Once a noble Kievan merchant exhausted with ailment was brought to Agapit. So, the merchant started promising Agapit the best of his valuables, if only the healer delivered him of his illness. And he was shaking two money-bags with golden coins all around at that, as if implying that there was nothing he wouldn’t part with. Golden coins were items of great luxury at that time. They had Prince Vladimir Svyatoslavovich image on the one side and ancestral sign of Rurik Dynasty, shaped like a trident, with a lettering saying ‘Vladimir, and this is his gold’ on the other side. Those golden coins were a feather in his cap, an indication of his close links with those who stood at ‘control levers’ of the Old Russian State. Not everyone could boast such valuables. But everything loses its meaning, when a disease overcomes. The merchant was ready to part with this money to return his past health.
Agapit healed the merchant. The latter had promised in public to repay Agapit’s kindness, but the greed seized him. So, the merchant decided to swindle the Saint. Nobody saw what was there in the bags, so the merchant put cheap silver coins into the bags instead of the promised money and added only one golden coin for his conscience’ sake. He was glad he could both recover and save so many valuables owing to his guile. He came to Agapit again with his retinue. Agapit only smiled glancing at his proudly held out bags with money and said: ‘I have not taken pay from anyone, and I won’t take any from you. But you shall keep your word. Come out and give away all this gold to beggars’.

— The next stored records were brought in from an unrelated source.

(* ===== verification/Memcached.v ===== *)
(** * The memcached connection of XPostoffice (src/ps/Postoffice.cc)

    [trim], the reading of memcached.conf, and the two retry loops.  libmemcached
    is a parameter: a call either fails or, as documented, a set stores the value
    and a get returns a malloc'ed, NUL-terminated copy of it.  Strings are lists of
    bytes.  The theorems: what [trim] removes, that a get which is tried until it
    succeeds gives what a set has stored, up to the first NUL, and that the loops
    end as soon as one call succeeds. *)

From stdpp Require Import base numbers list gmap.
From Stdlib Require Import ZArith Lia.
From S2P Require Import Prelude.

Module Memcached.

Definition space : Z := 32.

(** [find_first_not_of(" ")] and [find_last_not_of(" ")]; [None]: npos. *)
Fixpoint find_first_not_of (s : list Z) : option nat :=
  match s with
  | [] => None
  | c :: s' => if c =? space then S <$> find_first_not_of s' else Some 0%nat
  end.

Fixpoint find_last_not_of (s : list Z) : option nat :=
  match s with
  | [] => None
  | c :: s' => match find_last_not_of s' with
               | Some i => Some (S i)
               | None => if c =? space then None else Some 0%nat
               end
  end.

(** [erase(0, n)] removes [n] characters, or all if [n] is npos; [npos + 1] is
    0, from which on everything is erased. *)
Definition trim (s : list Z) : list Z :=
  match s with
  | [] => []
  | _ =>
      let res := match find_first_not_of s with Some n => drop n s | None => [] end in
      match find_last_not_of res with
      | Some n => take (S n) res
      | None => []
      end
  end.

(** [ConnectMemcached]: the first two lines of memcached.conf ([None]: the file
    cannot be opened; a missing line is empty); [stoi] throws if it finds no
    number. *)
Definition ConnectMemcached (conf : option (list (list Z))) (stoi : list Z -> option Z) : outcome (list Z * Z) :=
  match conf with
  | None => Err LogFatal
  | Some lines =>
      let addr := default [] (lines !! 0%nat) in
      let port := default [] (lines !! 1%nat) in
      match stoi (trim port) with
      | Some p => Ret (trim addr, p)
      | None => Err CheckFailed
      end
  end.

(** [std::string(res)] of a NUL-terminated copy. *)
Fixpoint c_str (bytes : list Z) : list Z :=
  match bytes with
  | [] => []
  | c :: bytes' => if c =? 0 then [] else c :: c_str bytes'
  end.

(** The calls of [memcached_get], in order: the bytes, or a failure. *)
Fixpoint MemCachedGet (answers : list (option (list Z))) : outcome (list Z) :=
  match answers with
  | [] => Err Diverges
  | Some bytes :: _ => Ret (c_str bytes)
  | None :: answers' => MemCachedGet answers'
  end.

(** The calls of [memcached_set]: [true] is MEMCACHED_SUCCESS.  [store] is the
    content of the server. *)
Fixpoint MemCachedSet (store : gmap (list Z) (list Z)) (key value : list Z) (rcs : list bool) : outcome (gmap (list Z) (list Z)) :=
  match rcs with
  | [] => Err Diverges
  | true :: _ => Ret (<[key := value]> store)
  | false :: rcs' => MemCachedSet store key value rcs'
  end.
End Memcached.

Import Memcached.

Lemma first_not_of s :
  match find_first_not_of s with
  | Some n => Forall (fun c => c = space) (take n s) /\ (exists c, s !! n = Some c /\ c <> space)
  | None => Forall (fun c => c = space) s
  end.
Proof.
  induction s as [|c s IH]; cbn [find_first_not_of]; [by constructor|]. destruct (c =? space) eqn:E; b2p.
  - destruct (find_first_not_of s) as [n|]; cbn; [|by constructor]. destruct IH. split; [by constructor|done].
  - split; [by constructor|]. by exists c.
Qed.

Lemma last_not_of s :
  match find_last_not_of s with
  | Some n => Forall (fun c => c = space) (drop (S n) s) /\ (exists c, s !! n = Some c /\ c <> space)
  | None => Forall (fun c => c = space) s
  end.
Proof.
  induction s as [|c s IH]; cbn [find_last_not_of]; [by constructor|]. destruct (find_last_not_of s) as [n|]; [exact IH|].
  destruct (c =? space) eqn:E; b2p; [by constructor|]. split; [exact IH|by exists c].
Qed.

Lemma last_of_first s n c : s !! n = Some c -> c <> space -> find_last_not_of (drop n s) <> None.
Proof.
  intros Hn Hc E. pose proof (last_not_of (drop n s)) as H. rewrite E in H.
  apply (Forall_lookup_1 _ _ 0%nat c) in H; [done|]. by rewrite lookup_drop, Nat.add_0_r.
Qed.

(** [trim] removes exactly the spaces at both ends. *)
Theorem trim_spaces s :
  exists l r, s = l ++ trim s ++ r /\ Forall (fun c => c = space) l /\ Forall (fun c => c = space) r /\
    (forall c, head (trim s) = Some c -> c <> space) /\ (forall c, last (trim s) = Some c -> c <> space).
Proof.
  destruct s as [|c0 s0]; [by exists [], []|]. unfold trim. set (s := c0 :: s0). cbv zeta.
  pose proof (first_not_of s) as Hf. destruct (find_first_not_of s) as [n|]; cycle 1.
  { exists s, []. cbn. by rewrite app_nil_r. }
  destruct Hf as (Hl & c & Hc & Hns). set (res := drop n s).
  pose proof (last_not_of res) as Hr. destruct (find_last_not_of res) as [k|] eqn:Ek; cycle 1.
  { by destruct (last_of_first s n c Hc Hns). }
  destruct Hr as (Hr & d & Hd & Hds). exists (take n s), (drop (S k) res).
  rewrite take_drop. unfold res at 1. rewrite take_drop. split_and!; try done.
  - intros x Hx. rewrite head_lookup, lookup_take_lt in Hx by lia. unfold res in Hx.
    rewrite lookup_drop, Nat.add_0_r in Hx. congruence.
  - intros x Hx. rewrite (take_S_r _ _ _ Hd), last_snoc in Hx. congruence.
Qed.

Lemma c_str_id bytes : 0 ∉ bytes -> c_str bytes = bytes.
Proof.
  induction bytes as [|c bytes IH]; intros H; [done|]. apply not_elem_of_cons in H as [Hc H]. cbn.
  rewrite (proj2 (Z.eqb_neq _ _)) by done. by rewrite IH.
Qed.

(** What [memcached_get] answers on a server with [store]: [false] are the calls
    that fail. *)
Definition answers (store : gmap (list Z) (list Z)) (key : list Z) (rcs : list bool) : list (option (list Z)) :=
  (fun rc : bool => if rc then store !! key else None) <$> rcs.

Lemma MemCachedSet_stores store key value rcs :
  true ∈ rcs -> MemCachedSet store key value rcs = Ret (<[key := value]> store).
Proof.
  induction rcs as [|[] rcs IH]; intros H; [by apply elem_of_nil in H|done|]. apply IH. set_solver.
Qed.

Lemma MemCachedGet_answers store key value rcs :
  store !! key = Some value -> true ∈ rcs -> MemCachedGet (answers store key rcs) = Ret (c_str value).
Proof.
  intros Hk. induction rcs as [|[] rcs IH]; intros H; [by apply elem_of_nil in H| |].
  - cbn. by rewrite Hk.
  - apply IH. set_solver.
Qed.

(** A process that sets a key and one that polls for it: if some call of each
    succeeds, the second receives the value of the first, up to its first NUL. *)
Theorem MemCached_roundtrip store key value rcs rcs' :
  true ∈ rcs -> true ∈ rcs' ->
  exists store', MemCachedSet store key value rcs = Ret store' /\
    MemCachedGet (answers store' key rcs') = Ret (c_str value) /\ (0 ∉ value -> c_str value = value).
Proof.
  intros H1 H2. exists (<[key := value]> store). split; [by apply MemCachedSet_stores|].
  split; [apply MemCachedGet_answers; [apply lookup_insert_eq|done]|apply c_str_id].
Qed.

Lemma MemCached_roundtrip_witness :
  exists store', MemCachedSet ∅ [107] [49; 50] [false; true] = Ret store' /\
    MemCachedGet (answers store' [107] [false; false; true]) = Ret [49; 50].
Proof.
  destruct (MemCached_roundtrip ∅ [107] [49; 50] [false; true] [false; false; true]) as (store' & H1 & H2 & _);
    [set_solver|set_solver|]. exists store'. split; [exact H1|exact H2].
Defined.

(** The bytes behind a NUL are lost. *)
Theorem MemCached_truncates : MemCachedGet [None; Some [49; 0; 50]] = Ret [49].
Proof. reflexivity. Qed.
(** ** A server on the map engine *)

#[local] Instance map_base : BaseKV KVEngineMap.kv := {|
  kv_array := option Z * Z;
  kv_Get e key _ _ := Ret (KVEngineMap.Get config48 e key);
  kv_Put e key value _ := KVEngineMap.Put config48 e key value;
  kv_BatchGet e keys _ := Ret (KVEngineMap.BatchGet config48 e keys);
  kv_binary_data e a := match a.1 with
                        | Some p => read_bytes (Engine.memory_ e) p (4 * a.2)
                        | None => []
                        end
|}.

(** The values fit in the first pass over the value memory. *)
Definition map_room (e : KVEngineMap.kv) (size : Z) (keys : list Z) : Prop :=
  let m := Engine.shm_malloc_ e in
  size = SimpleMalloc.slab_size_ m /\
  SimpleMalloc.allocated_ m + Z.of_nat (length keys) * SimpleMalloc.slab_size_ m < SimpleMalloc.memory_size_ m.

#[local] Program Instance map_base_laws : BaseKVLaws KVEngineMap.kv := {|
  kv_holds e C := holds config48 48 e C; kv_room := map_room
|}.
Next Obligation. intros e size l l' HP. unfold map_room. by rewrite HP. Qed.
Next Obligation. intros e C key tid HC. cbn. f_equal. by eapply Get_holds. Qed.
Next Obligation.
  intros e C key value tid keys HC _ [Hsz Hroom] Hno. cbn [length] in Hroom.
  assert (0 < SimpleMalloc.slab_size_ (Engine.shm_malloc_ e)).
  { destruct HC as (D & He & _). destruct (er_simple _ _ _ _ He). lia. }
  destruct (Put_holds config48 48 config48_bits e C key value HC Hno Hsz) as (e' & HP & HC' & Hn & Hl & Hs);
    [unfold room; nia|].
  exists e'. split; [exact HP|]. split; [exact HC'|]. unfold map_room. rewrite Hn, Hl, Hs. split; [done|nia].
Qed.
Next Obligation.
  intros e C keys tid HC. eexists. split; [done|].
  eapply Forall2_impl; [exact (BatchGet_holds config48 48 e C keys HC)|].
  intros k r Hr. cbn beta in Hr. destruct (C !! k) as [v|] eqn:Hk; [|by subst r].
  destruct Hr as (p & -> & Hr). cbn. by rewrite (holds_floats config48 48 e C k v HC Hk).
Qed.

Definition deliver_copy (op : dsm_op) (mem : gmap Z Z) : gmap Z Z :=
  match op with
  | rdma_write gaddr buf _ => write_bytes mem gaddr buf
  | write_from_pm_vec gaddr l _ => write_bytes mem gaddr (concat l)
  | rpc_call _ _ _ => mem
  end.

Definition one_server : Server.server KVEngineMap.kv :=
  {| Server.base_kv_ := one_put; Server.thread_count_ := 2; Server.tp := replicate 128 0;
     Server.epoch_manager_ := Epoch.make 64; Server.serving_thread_id := 0 |}.

Definition one_process : Client.process :=
  {| Client.base_ := 4096; Client.round_robin := 0; Client.client_memory_offset_acc := 0; Client.memory_ := ∅ |}.

Definition one_client : Client.client :=
  {| Client.shard_ := 0; Client.rpcIDAcc_ := 0; Client.serverThreadIdsRoutedTo_ := [0; 1];
     Client.rpcId2PollMap_ := ∅ |}.

Lemma deliver_copy_copies : copies deliver_copy.
Proof. done. Qed.

Lemma one_server_serving : serving (fun x => x) one_server 5 0.
Proof.
  split; [|split].
  - intros t k H. done.
  - by eexists.
  - by eexists.
Qed.

Lemma GetParameter_end_to_end_witness :
  exists p c id, Client.QueryRPCFinished p c id = Ret true /\
    read_bytes (Client.memory_ p) 4096 64 = replicate 64 1.
Proof.
  destruct (GetParameter_end_to_end (fun x => x) 300 true deliver_copy 64 one_process one_client [7] 4096 0
              one_server 5 {[7 := replicate 64 1]} 3) as (p & c & m & id & s' & op & _ & _ & _ & HV & HQ & _);
    [exact deliver_copy_copies|exact one_put_holds|exact one_server_serving|done|cbn; lia|lia|done|cbn; lia|cbn; lia|
     repeat constructor; lia|repeat constructor; eexists; split; [done|done]|].
  eexists _, c, id. split; [exact HQ|]. exact (HV 0%nat 7 (replicate 64 1) eq_refl eq_refl).
Defined.

Lemma empty_request_never_finishes_witness :
  exists p c id, Client.QueryRPCFinished p c id = Ret false.
Proof.
  destruct (empty_request_never_finishes (fun x => x) 300 true deliver_copy 64 one_process one_client 4096 0
              one_server 5 {[7 := replicate 64 1]}) as (p & c & m & id & s' & op & _ & _ & _ & _ & HQ);
    [exact deliver_copy_copies|exact one_put_holds|exact one_server_serving|lia|done|cbn; lia|].
  eexists _, c, id. exact HQ.
Defined.

Lemma sglist_completion_unprotects_twice_witness :
  match Server.RpcPsGet (fun x => x) 300 true one_server 5 0
          {| m_type := GET; node_id := 1; t_id := 0; receive_gaddr := 4096; extra_data := encode 8 [7] |} with
  | Ret (s', _) => Server.poll_step (fun x => x) 300 true s' 5 0 (fun _ => []) (Server.Completion WR_ID_SG_GET)
                   = Err Undefined
  | Err _ => False
  end.
Proof.
  destruct (Server.RpcPsGet _ _ _ _ _ _ _) as [[s' op]|] eqn:E; [|by vm_compute in E].
  eapply (sglist_completion_unprotects_twice (fun x => x) 300 true one_server); [| |exact E].
  - intros t k H. done.
  - by apply Forall_replicate.
Defined.

(** Two shards, by the parity of the key. *)
Definition parity (k : Z) : Z := k mod 2.

Definition two_clients : AllShards.allshards :=
  {| AllShards.clients_ := [one_client; one_client]; AllShards.batchRpcId2RpcListMap_ := ∅;
     AllShards.batchRpcId2CbMap_ := ∅; AllShards.num_shards_ := 2; AllShards.batchRpcIDAcc_ := 0;
     AllShards.partitioned_recv_buffer_ := [[4096]; [8192]] |}.

Lemma AllShards_GetParameter_partitions_witness :
  exists p w ms id, AllShards.GetParameter 64 parity one_process two_clients [5; 2; 3] 0 true 0 [] =
      Ret (p, w, ms, id) /\ length ms = 2%nat /\
    exists m t, ms !! 1%nat = Some (m, t) /\ asks m [5; 3] 8192.
Proof.
  destruct (AllShards_GetParameter_partitions 64 parity 2 one_process two_clients [5; 2; 3] 0 0)
    as (p & w & ms & id & HG & Hl & Hm).
  - split; [cbn; lia|by repeat constructor].
  - done.
  - done.
  - repeat constructor; by eexists.
  - intros s. unfold shard_keys. transitivity (Z.of_nat (length [5; 2; 3])); [|cbn; lia].
    apply inj_le, length_filter.
  - exists p, w, ms, id. split; [exact HG|]. split; [exact Hl|]. exact (Hm 1%nat [8192] 8192 eq_refl eq_refl).
Defined.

The merchant rejoiced even more and went off, his retinue attending him, to carry out the order of the Saint. But when he opened one of the bags to take the money out, all coins turned out to be golden except for one. “So, the merchant became upset and thought he must have confused the money-bags. But he kept the promise given in front of his retinue. When he came home, however, he was terror-stricken, because all his gold and jewelry had turned into cheap silver coins. And among this pile of odd money he was able to find only one golden coin.” “Huh, it appears that such swindlers existed even in those days,” Volodya uttered in a bass. “There are enough of them at any time,” Sensei said with a sad smile.
“Greed is the favorite vice of the human beasts. Not only among the laity, but, unfortunately, also among monks. Even during Agapit’ time many of the monastic community, where he lived, had more love for gold than for God, and they exploited their monastic rank to swindle money out of simpletons.”